(ASSIGNMENT): Every line of the records below from the line with "[] => Forall_nil P" up to and including the line with "String dquote (quoteBody" must be reproduced exactly, and no line outside that range.

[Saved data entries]
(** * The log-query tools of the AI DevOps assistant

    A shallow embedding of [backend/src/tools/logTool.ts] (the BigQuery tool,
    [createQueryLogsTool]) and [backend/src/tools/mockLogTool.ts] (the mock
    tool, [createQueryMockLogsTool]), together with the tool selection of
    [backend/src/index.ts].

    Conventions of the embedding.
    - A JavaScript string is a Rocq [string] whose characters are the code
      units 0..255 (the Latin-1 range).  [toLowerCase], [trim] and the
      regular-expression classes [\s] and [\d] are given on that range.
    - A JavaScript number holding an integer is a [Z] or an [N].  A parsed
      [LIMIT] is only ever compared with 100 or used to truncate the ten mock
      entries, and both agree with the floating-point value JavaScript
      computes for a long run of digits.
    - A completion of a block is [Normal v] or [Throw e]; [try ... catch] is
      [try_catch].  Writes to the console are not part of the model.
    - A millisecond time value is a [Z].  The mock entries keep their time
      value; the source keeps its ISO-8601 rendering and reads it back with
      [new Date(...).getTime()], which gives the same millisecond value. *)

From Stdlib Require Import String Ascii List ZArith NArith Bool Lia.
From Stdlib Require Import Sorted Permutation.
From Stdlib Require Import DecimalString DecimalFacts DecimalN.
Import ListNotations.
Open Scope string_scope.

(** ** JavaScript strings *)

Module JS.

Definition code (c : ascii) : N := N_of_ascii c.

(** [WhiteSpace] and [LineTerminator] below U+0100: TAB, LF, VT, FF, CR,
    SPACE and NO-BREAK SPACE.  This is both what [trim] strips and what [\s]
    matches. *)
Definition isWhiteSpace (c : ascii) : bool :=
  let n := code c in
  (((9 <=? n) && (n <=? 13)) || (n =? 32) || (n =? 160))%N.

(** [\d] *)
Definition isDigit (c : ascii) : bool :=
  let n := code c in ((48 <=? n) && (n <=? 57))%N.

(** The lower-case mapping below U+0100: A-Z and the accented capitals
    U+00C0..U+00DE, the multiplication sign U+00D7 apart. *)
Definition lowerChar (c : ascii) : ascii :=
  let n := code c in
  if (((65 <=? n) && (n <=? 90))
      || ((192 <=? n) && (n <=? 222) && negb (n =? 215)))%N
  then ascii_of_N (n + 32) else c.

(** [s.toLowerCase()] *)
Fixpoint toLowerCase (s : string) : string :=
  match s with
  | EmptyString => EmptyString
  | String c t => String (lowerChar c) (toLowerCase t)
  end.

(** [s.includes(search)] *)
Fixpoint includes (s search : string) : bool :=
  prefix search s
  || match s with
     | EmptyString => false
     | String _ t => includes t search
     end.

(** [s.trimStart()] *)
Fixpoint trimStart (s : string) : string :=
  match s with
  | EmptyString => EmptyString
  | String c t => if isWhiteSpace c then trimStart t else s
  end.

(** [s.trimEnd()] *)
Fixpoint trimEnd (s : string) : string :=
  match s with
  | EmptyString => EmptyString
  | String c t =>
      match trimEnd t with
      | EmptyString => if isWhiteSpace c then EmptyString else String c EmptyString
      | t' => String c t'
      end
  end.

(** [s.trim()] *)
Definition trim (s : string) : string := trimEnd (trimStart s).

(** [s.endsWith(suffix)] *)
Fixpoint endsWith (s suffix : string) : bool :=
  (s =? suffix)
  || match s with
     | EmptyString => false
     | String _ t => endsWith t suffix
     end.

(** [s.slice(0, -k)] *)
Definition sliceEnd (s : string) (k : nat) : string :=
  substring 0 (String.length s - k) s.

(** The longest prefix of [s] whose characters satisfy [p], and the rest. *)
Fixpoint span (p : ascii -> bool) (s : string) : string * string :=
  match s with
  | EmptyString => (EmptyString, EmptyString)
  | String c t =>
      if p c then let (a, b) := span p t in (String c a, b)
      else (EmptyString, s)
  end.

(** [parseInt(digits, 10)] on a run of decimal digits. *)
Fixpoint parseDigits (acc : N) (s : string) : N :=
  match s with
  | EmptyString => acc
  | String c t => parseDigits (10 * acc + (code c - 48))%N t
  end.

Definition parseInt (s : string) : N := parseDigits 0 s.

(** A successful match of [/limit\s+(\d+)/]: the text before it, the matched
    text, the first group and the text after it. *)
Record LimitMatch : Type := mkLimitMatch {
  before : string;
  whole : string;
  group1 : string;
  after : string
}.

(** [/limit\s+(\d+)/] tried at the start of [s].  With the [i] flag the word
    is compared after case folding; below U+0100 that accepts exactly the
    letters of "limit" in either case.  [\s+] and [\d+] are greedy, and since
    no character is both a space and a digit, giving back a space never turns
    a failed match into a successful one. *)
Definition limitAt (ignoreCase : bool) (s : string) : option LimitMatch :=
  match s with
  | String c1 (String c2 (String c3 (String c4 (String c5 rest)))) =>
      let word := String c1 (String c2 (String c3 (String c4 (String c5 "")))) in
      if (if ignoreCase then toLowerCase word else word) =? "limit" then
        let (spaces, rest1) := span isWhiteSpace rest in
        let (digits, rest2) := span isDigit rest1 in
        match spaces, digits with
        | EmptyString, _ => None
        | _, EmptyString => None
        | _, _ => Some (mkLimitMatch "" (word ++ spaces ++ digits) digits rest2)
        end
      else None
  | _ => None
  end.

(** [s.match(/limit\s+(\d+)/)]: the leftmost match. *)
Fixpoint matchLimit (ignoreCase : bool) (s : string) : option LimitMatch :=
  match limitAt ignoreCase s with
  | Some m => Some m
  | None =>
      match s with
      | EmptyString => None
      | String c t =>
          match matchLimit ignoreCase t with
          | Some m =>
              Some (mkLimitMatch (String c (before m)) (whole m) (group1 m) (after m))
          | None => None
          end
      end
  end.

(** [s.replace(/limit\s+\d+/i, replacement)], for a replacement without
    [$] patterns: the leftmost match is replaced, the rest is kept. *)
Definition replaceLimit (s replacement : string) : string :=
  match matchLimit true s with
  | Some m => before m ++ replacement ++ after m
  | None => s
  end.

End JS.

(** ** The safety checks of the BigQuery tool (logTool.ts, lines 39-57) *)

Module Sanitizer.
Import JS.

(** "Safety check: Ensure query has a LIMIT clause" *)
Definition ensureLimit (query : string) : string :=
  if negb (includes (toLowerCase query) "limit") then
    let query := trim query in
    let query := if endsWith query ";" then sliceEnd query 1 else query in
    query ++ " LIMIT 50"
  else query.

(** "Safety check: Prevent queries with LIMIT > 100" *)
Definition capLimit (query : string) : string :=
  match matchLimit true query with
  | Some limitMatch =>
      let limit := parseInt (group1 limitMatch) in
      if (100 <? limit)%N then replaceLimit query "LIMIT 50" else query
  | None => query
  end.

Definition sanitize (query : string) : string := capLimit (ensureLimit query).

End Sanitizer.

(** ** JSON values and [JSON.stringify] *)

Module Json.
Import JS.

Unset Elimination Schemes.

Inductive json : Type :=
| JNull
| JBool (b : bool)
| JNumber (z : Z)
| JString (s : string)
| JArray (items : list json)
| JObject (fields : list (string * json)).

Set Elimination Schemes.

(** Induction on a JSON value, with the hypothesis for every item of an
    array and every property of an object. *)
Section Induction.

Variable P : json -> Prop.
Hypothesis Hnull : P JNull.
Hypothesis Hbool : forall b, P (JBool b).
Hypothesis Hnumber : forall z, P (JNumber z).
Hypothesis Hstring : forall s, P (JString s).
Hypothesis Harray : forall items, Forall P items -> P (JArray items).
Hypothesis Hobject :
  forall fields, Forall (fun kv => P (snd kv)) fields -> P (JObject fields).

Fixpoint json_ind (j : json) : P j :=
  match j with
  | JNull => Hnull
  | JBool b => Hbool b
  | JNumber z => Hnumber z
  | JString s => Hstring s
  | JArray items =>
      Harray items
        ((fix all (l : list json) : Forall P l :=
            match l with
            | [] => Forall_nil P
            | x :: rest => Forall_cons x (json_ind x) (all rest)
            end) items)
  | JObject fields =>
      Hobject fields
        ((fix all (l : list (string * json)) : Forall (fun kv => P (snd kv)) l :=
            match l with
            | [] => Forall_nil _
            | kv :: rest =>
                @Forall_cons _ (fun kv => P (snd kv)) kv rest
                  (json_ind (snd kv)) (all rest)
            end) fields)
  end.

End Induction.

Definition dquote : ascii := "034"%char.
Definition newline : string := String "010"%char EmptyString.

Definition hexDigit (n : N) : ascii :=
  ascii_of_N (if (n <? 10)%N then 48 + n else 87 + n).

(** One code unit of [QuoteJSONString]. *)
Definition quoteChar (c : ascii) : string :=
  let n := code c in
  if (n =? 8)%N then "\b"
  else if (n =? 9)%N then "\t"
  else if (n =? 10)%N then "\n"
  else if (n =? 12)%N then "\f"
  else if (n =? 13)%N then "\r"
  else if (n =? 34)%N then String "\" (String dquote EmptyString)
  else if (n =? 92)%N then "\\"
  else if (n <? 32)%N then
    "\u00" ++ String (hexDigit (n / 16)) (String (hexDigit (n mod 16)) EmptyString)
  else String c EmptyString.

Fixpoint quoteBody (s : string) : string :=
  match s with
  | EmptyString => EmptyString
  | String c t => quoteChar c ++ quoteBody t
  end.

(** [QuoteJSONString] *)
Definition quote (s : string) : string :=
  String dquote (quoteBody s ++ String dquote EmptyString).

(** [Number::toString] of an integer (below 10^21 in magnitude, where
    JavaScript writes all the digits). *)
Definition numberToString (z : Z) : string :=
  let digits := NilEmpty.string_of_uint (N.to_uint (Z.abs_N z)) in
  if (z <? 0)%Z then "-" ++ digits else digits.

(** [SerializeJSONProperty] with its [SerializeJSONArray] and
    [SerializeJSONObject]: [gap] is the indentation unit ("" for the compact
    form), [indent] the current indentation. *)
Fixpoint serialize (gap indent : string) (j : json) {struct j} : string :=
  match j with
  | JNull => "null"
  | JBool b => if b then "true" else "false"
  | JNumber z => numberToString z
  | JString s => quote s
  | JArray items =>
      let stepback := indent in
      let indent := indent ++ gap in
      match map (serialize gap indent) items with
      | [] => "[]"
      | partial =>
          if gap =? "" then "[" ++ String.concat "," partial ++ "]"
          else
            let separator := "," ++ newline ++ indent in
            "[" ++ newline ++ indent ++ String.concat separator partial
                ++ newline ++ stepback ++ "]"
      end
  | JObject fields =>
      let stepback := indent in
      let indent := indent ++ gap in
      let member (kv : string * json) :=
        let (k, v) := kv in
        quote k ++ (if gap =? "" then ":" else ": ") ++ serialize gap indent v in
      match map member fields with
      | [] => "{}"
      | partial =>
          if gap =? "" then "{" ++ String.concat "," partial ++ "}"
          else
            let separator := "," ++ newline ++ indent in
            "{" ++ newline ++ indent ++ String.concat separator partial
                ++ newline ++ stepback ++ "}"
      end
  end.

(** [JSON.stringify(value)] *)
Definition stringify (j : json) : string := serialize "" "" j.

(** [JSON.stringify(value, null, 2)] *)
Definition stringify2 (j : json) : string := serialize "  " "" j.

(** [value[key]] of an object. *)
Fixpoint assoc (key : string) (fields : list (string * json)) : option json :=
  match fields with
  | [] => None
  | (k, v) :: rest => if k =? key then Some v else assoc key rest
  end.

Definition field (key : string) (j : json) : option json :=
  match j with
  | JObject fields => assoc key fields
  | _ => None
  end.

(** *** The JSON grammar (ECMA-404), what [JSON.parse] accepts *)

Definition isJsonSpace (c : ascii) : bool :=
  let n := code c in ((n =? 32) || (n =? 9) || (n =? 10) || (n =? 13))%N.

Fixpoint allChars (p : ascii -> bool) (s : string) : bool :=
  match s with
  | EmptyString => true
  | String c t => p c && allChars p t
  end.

==

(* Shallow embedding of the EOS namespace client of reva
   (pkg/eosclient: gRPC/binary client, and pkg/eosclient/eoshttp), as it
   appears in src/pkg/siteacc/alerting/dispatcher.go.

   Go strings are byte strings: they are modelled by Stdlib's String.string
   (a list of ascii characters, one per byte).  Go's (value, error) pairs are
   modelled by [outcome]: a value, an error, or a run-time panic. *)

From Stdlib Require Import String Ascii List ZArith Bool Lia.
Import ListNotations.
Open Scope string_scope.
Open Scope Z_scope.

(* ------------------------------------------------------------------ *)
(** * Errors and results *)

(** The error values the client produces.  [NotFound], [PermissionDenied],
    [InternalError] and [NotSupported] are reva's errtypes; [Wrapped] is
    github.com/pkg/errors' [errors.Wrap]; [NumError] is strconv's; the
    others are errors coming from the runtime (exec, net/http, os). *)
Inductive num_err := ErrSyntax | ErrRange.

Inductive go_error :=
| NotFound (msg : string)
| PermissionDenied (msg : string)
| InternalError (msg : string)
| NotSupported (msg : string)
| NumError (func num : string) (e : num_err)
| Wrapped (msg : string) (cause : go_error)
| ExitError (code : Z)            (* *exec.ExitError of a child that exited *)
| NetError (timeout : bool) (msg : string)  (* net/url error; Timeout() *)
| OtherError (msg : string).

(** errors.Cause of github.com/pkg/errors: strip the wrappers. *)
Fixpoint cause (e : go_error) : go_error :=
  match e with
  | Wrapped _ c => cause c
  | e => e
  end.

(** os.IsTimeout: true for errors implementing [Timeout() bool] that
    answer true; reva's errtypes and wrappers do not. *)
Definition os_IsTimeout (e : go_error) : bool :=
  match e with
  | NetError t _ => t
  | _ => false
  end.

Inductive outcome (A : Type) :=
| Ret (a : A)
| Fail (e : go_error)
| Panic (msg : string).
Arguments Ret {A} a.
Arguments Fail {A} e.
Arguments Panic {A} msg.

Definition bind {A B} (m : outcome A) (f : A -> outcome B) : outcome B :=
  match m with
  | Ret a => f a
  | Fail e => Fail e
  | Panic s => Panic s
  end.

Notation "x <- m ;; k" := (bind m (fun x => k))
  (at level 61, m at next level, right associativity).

(YOUR RESPONSE):
            | [] => Forall_nil P
            | x :: rest => Forall_cons x (json_ind x) (all rest)
            end) items)
  | JObject fields =>
      Hobject fields
        ((fix all (l : list (string * json)) : Forall (fun kv => P (snd kv)) l :=
            match l with
            | [] => Forall_nil _
            | kv :: rest =>
                @Forall_cons _ (fun kv => P (snd kv)) kv rest
                  (json_ind (snd kv)) (all rest)
            end) fields)
  end.

End Induction.

Definition dquote : ascii := "034"%char.
Definition newline : string := String "010"%char EmptyString.

Definition hexDigit (n : N) : ascii :=
  ascii_of_N (if (n <? 10)%N then 48 + n else 87 + n).

(** One code unit of [QuoteJSONString]. *)
Definition quoteChar (c : ascii) : string :=
  let n := code c in
  if (n =? 8)%N then "\b"
  else if (n =? 9)%N then "\t"
  else if (n =? 10)%N then "\n"
  else if (n =? 12)%N then "\f"
  else if (n =? 13)%N then "\r"
  else if (n =? 34)%N then String "\" (String dquote EmptyString)
  else if (n =? 92)%N then "\\"
  else if (n <? 32)%N then
    "\u00" ++ String (hexDigit (n / 16)) (String (hexDigit (n mod 16)) EmptyString)
  else String c EmptyString.

Fixpoint quoteBody (s : string) : string :=
  match s with
  | EmptyString => EmptyString
  | String c t => quoteChar c ++ quoteBody t
  end.

(** [QuoteJSONString] *)
Definition quote (s : string) : string :=
  String dquote (quoteBody s ++ String dquote EmptyString).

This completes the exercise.